## TASK GOAL:
Could you please retype all of the data below exactly?

## DATA SHOWN:
Lemma final_check_same st st' : final_check cfg st = Ok st' → st' = st.
Proof.
  unfold final_check. intros H.
  repeat match type of H with
  | (if ?b then _ else _) = Ok _ => destruct b; [discriminate|]
  end.
  by apply Ok_inj in H.
Qed.


(** *** The calls only grow *)

Lemma lexer_calls final st st' :
  lexer iter cfg final st = Ok st' → p_calls st ⊆ p_calls st'.
Proof.
  intros (st1 & st2 & st3 & st4 & m & H1 & H2 & H3 & H4 & H5)%lexer_Ok.
  assert (p_calls st' = p_calls st4) as ->.
  { destruct final; [apply final_check_same in H5|apply Ok_inj in H5]; subst st';
      apply guard_same. }
  apply re_ser_frame in H4. destruct H4 as [Hc _ _ _ _ _ _ _ _].
  apply re_def_lists in H3. destruct H3 as (Hc3 & _).
  assert (p_calls st2 = p_calls st1) as Hc2.
  { destruct (re_endmodule_same _ _ H2) as [->| ->]; apply re_implicit_calls. }
  assert (p_calls st1 = p_calls st) as Hc1.
  { by destruct (re_module_same _ _ H1) as [->| ->]. }
  by rewrite <- Hc1, <- Hc2, <- Hc3.
Qed.

Lemma parse_line_calls generate st line st' :
  parse_line iter cfg generate st line = Ok st' → p_calls st ⊆ p_calls st'.
Proof.
  unfold parse_line. intros H. bind_inv H.
  match type of H with (if ?b then _ else _) = _ => destruct b end.
  - apply Ok_inj in H. by subst st'.
  - bind_inv H. apply Ok_inj in H. subst st'.
    apply lexer_calls in Hx0. by destruct generate.
Qed.

Lemma parse_lines_calls generate lines st st' :
  parse_lines iter cfg generate st lines = Ok st' → p_calls st ⊆ p_calls st'.
Proof.
  revert st. induction lines as [|line lines IH]; intros st H; simpl in H.
  - apply Ok_inj in H. by subst.
  - bind_inv H. apply parse_line_calls in Hx. apply IH in H. set_solver.
Qed.

Lemma check_removed_same generate st st' :
  check_removed cfg generate st = Ok st' → st' = st.
Proof.
  unfold check_removed. intros H.
  match type of H with (if ?b then _ else _) = _ => destruct b end;
    [discriminate|by apply Ok_inj in H].
Qed.

Lemma parse_calls generate lines st st' :
  parse iter cfg generate lines st = Ok st' → p_calls st ⊆ p_calls st'.
Proof.
  unfold parse. intros H. bind_inv H. bind_inv H.
  apply check_removed_same in H. subst st'.
  apply parse_lines_calls in Hx. apply lexer_calls in Hx0.
  simpl in Hx. set_solver.
Qed.

(** *** The INTENT(IN) lists *)

Lemma request_removal_spec vs l :
  NoDup l → NoDup (request_removal l vs) ∧ l ⊆ request_removal l vs.
Proof.
  unfold request_removal.
  revert l. induction vs as [|v vs IH]; intros l Hl; simpl; [done|].
  case_bool_decide as Hv; [by apply IH|].
  destruct (IH (l ++ [sub_delete paren_greedy v 0])) as [Hn Hs].
  - apply NoDup_app. split_and!; [done| |apply NoDup_singleton].
    intros x Hx ->%list_elem_of_singleton. done.
  - split; [done|]. intros y Hy. apply Hs, elem_of_app. by left.
Qed.

Lemma frame_removal_inv st st' : frame st st' → removal_inv st → removal_inv st'.
Proof.
  intros [_ [vs Ht] Hr _ _ _ _ _ _] (Hn1 & Hn2 & Hs). unfold removal_inv.
  rewrite Ht, Hr. destruct (request_removal_spec vs _ Hn1) as [Hn Hsub].
  split_and!; [done|done|set_solver].
Qed.

Lemma re_def_removal_inv st st' :
  re_def cfg st = Ok st' → removal_inv st → removal_inv st'.
Proof.
  intros (_ & Ht & _ & _ & _ & _ & var & Hr & _)%re_def_lists (Hn1 & Hn2 & Hs).
  unfold removal_inv. simpl in Hr. rewrite Ht, Hr. split_and!; [done| |].
  - apply NoDup_app. split_and!; [done| |].
    + intros x Hx (Hx' & _)%list_elem_of_filter. done.
    + by do 2 apply NoDup_filter.
  - intros x [Hx|Hx]%elem_of_app; [by apply Hs|].
    apply list_elem_of_filter in Hx as (_ & Hx).
    by apply list_elem_of_filter in Hx as (_ & Hx).
Qed.

Lemma lexer_removal_inv final st st' :
  lexer iter cfg final st = Ok st' → removal_inv st → removal_inv st'.
Proof.
  intros (st1 & st2 & st3 & st4 & m & H1 & H2 & H3 & H4 & H5)%lexer_Ok Hinv.
  assert (removal_inv st1) as Hinv1.
  { by destruct (re_module_same _ _ H1) as [->| ->]. }
  assert (removal_inv st2) as Hinv2.
  { unfold removal_inv in *.
    destruct (re_endmodule_same _ _ H2) as [->| ->]; simpl;
      by rewrite re_implicit_to_remove, re_implicit_removed. }
  apply re_def_removal_inv in H3; [|done].
  apply re_ser_frame in H4. apply (frame_removal_inv _ _ H4) in H3.
  assert (removal_inv (guard cfg m st4)) as Hinv4.
  { unfold removal_inv in *. destruct (guard_same m st4) as (_ & -> & -> & _). done. }
  destruct final; [apply final_check_same in H5|apply Ok_inj in H5]; by subst st'.
Qed.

## EXERCISE OUTPUT:
Lemma final_check_same st st' : final_check cfg st = Ok st' → st' = st.
Proof.
  unfold final_check. intros H.
  repeat match type of H with
  | (if ?b then _ else _) = Ok _ => destruct b; [discriminate|]
  end.
  by apply Ok_inj in H.
Qed.


(** *** The calls only grow *)

Lemma lexer_calls final st st' :
  lexer iter cfg final st = Ok st' → p_calls st ⊆ p_calls st'.
Proof.
  intros (st1 & st2 & st3 & st4 & m & H1 & H2 & H3 & H4 & H5)%lexer_Ok.
  assert (p_calls st' = p_calls st4) as ->.
  { destruct final; [apply final_check_same in H5|apply Ok_inj in H5]; subst st';
      apply guard_same. }
  apply re_ser_frame in H4. destruct H4 as [Hc _ _ _ _ _ _ _ _].
  apply re_def_lists in H3. destruct H3 as (Hc3 & _).
  assert (p_calls st2 = p_calls st1) as Hc2.
  { destruct (re_endmodule_same _ _ H2) as [->| ->]; apply re_implicit_calls. }
  assert (p_calls st1 = p_calls st) as Hc1.
  { by destruct (re_module_same _ _ H1) as [->| ->]. }
  by rewrite <- Hc1, <- Hc2, <- Hc3.
Qed.

Lemma parse_line_calls generate st line st' :
  parse_line iter cfg generate st line = Ok st' → p_calls st ⊆ p_calls st'.
Proof.
  unfold parse_line. intros H. bind_inv H.
  match type of H with (if ?b then _ else _) = _ => destruct b end.
  - apply Ok_inj in H. by subst st'.
  - bind_inv H. apply Ok_inj in H. subst st'.
    apply lexer_calls in Hx0. by destruct generate.
Qed.

Lemma parse_lines_calls generate lines st st' :
  parse_lines iter cfg generate st lines = Ok st' → p_calls st ⊆ p_calls st'.
Proof.
  revert st. induction lines as [|line lines IH]; intros st H; simpl in H.
  - apply Ok_inj in H. by subst.
  - bind_inv H. apply parse_line_calls in Hx. apply IH in H. set_solver.
Qed.

Lemma check_removed_same generate st st' :
  check_removed cfg generate st = Ok st' → st' = st.
Proof.
  unfold check_removed. intros H.
  match type of H with (if ?b then _ else _) = _ => destruct b end;
    [discriminate|by apply Ok_inj in H].
Qed.

Lemma parse_calls generate lines st st' :
  parse iter cfg generate lines st = Ok st' → p_calls st ⊆ p_calls st'.
Proof.
  unfold parse. intros H. bind_inv H. bind_inv H.
  apply check_removed_same in H. subst st'.
  apply parse_lines_calls in Hx. apply lexer_calls in Hx0.
  simpl in Hx. set_solver.
Qed.

(** *** The INTENT(IN) lists *)

Lemma request_removal_spec vs l :
  NoDup l → NoDup (request_removal l vs) ∧ l ⊆ request_removal l vs.
Proof.
  unfold request_removal.
  revert l. induction vs as [|v vs IH]; intros l Hl; simpl; [done|].
  case_bool_decide as Hv; [by apply IH|].
  destruct (IH (l ++ [sub_delete paren_greedy v 0])) as [Hn Hs].
  - apply NoDup_app. split_and!; [done| |apply NoDup_singleton].
    intros x Hx ->%list_elem_of_singleton. done.
  - split; [done|]. intros y Hy. apply Hs, elem_of_app. by left.
Qed.

Lemma frame_removal_inv st st' : frame st st' → removal_inv st → removal_inv st'.
Proof.
  intros [_ [vs Ht] Hr _ _ _ _ _ _] (Hn1 & Hn2 & Hs). unfold removal_inv.
  rewrite Ht, Hr. destruct (request_removal_spec vs _ Hn1) as [Hn Hsub].
  split_and!; [done|done|set_solver].
Qed.

Lemma re_def_removal_inv st st' :
  re_def cfg st = Ok st' → removal_inv st → removal_inv st'.
Proof.
  intros (_ & Ht & _ & _ & _ & _ & var & Hr & _)%re_def_lists (Hn1 & Hn2 & Hs).
  unfold removal_inv. simpl in Hr. rewrite Ht, Hr. split_and!; [done| |].
  - apply NoDup_app. split_and!; [done| |].
    + intros x Hx (Hx' & _)%list_elem_of_filter. done.
    + by do 2 apply NoDup_filter.
  - intros x [Hx|Hx]%elem_of_app; [by apply Hs|].
    apply list_elem_of_filter in Hx as (_ & Hx).
    by apply list_elem_of_filter in Hx as (_ & Hx).
Qed.

Lemma lexer_removal_inv final st st' :
  lexer iter cfg final st = Ok st' → removal_inv st → removal_inv st'.
Proof.
  intros (st1 & st2 & st3 & st4 & m & H1 & H2 & H3 & H4 & H5)%lexer_Ok Hinv.
  assert (removal_inv st1) as Hinv1.
  { by destruct (re_module_same _ _ H1) as [->| ->]. }
  assert (removal_inv st2) as Hinv2.
  { unfold removal_inv in *.
    destruct (re_endmodule_same _ _ H2) as [->| ->]; simpl;
      by rewrite re_implicit_to_remove, re_implicit_removed. }
  apply re_def_removal_inv in H3; [|done].
  apply re_ser_frame in H4. apply (frame_removal_inv _ _ H4) in H3.
  assert (removal_inv (guard cfg m st4)) as Hinv4.
  { unfold removal_inv in *. destruct (guard_same m st4) as (_ & -> & -> & _). done. }
  destruct final; [apply final_check_same in H5|apply Ok_inj in H5]; by subst st'.
Qed.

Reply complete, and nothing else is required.